Collected data entries
= Beginning of Section =
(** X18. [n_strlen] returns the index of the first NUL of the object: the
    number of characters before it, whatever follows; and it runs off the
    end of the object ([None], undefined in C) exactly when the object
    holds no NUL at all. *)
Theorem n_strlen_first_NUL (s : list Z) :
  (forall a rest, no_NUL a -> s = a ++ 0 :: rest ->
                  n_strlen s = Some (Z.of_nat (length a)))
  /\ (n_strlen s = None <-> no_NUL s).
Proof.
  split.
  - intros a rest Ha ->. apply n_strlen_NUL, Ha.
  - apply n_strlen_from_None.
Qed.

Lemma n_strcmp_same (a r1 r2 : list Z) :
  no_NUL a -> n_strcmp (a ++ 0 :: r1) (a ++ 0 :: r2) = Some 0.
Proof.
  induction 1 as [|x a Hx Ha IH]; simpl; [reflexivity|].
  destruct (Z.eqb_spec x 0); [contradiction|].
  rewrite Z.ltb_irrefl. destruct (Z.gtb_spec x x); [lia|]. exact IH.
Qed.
= End of Section =
= Beginning of Section =
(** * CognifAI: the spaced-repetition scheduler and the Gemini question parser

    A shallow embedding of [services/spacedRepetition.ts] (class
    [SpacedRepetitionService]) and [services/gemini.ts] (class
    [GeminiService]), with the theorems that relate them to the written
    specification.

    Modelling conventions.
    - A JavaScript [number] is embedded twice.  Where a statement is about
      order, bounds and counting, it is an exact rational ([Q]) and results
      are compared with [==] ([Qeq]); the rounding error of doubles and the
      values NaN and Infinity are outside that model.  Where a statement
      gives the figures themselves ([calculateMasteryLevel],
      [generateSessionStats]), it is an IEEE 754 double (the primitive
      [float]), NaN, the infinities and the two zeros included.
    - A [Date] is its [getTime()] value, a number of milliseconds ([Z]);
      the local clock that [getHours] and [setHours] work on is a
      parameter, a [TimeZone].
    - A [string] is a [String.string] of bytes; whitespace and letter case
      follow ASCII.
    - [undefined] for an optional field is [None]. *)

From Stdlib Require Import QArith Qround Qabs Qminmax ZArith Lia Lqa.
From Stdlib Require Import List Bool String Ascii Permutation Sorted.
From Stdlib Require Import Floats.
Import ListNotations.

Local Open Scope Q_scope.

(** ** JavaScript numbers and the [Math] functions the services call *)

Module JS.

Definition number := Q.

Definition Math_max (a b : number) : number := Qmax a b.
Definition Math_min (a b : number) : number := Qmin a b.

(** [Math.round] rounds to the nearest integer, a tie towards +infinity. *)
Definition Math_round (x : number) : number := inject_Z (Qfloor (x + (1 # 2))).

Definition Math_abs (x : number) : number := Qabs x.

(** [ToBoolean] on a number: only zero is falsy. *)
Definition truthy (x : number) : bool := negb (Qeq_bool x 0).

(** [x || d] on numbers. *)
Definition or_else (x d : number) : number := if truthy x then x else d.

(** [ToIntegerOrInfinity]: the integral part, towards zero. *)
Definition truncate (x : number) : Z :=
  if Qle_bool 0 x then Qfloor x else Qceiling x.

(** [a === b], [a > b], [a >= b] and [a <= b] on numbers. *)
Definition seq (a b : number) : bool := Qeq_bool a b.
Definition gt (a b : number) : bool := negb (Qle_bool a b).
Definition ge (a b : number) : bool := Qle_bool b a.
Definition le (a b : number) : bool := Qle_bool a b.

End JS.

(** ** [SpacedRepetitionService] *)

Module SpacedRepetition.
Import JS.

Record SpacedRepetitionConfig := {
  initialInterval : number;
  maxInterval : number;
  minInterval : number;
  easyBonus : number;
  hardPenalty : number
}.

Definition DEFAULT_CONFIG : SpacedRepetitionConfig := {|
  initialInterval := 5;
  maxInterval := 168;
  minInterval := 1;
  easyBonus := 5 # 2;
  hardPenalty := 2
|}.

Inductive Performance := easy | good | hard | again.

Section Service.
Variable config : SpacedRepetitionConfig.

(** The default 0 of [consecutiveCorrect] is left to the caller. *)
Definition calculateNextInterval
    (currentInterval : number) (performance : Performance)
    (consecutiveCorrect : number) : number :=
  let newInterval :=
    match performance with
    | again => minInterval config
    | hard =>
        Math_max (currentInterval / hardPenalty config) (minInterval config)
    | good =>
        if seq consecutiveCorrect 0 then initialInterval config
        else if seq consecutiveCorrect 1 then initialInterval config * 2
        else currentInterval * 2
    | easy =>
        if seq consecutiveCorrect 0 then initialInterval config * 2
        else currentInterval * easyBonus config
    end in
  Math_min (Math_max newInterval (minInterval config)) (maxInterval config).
= End of Section =
▶ _Task to complete_:
Please return every line of the records above that contains the word "numbers".

▶ _Output of the exercise_:
(** ** JavaScript numbers and the [Math] functions the services call *)
(** [x || d] on numbers. *)
(** [a === b], [a > b], [a >= b] and [a <= b] on numbers. *)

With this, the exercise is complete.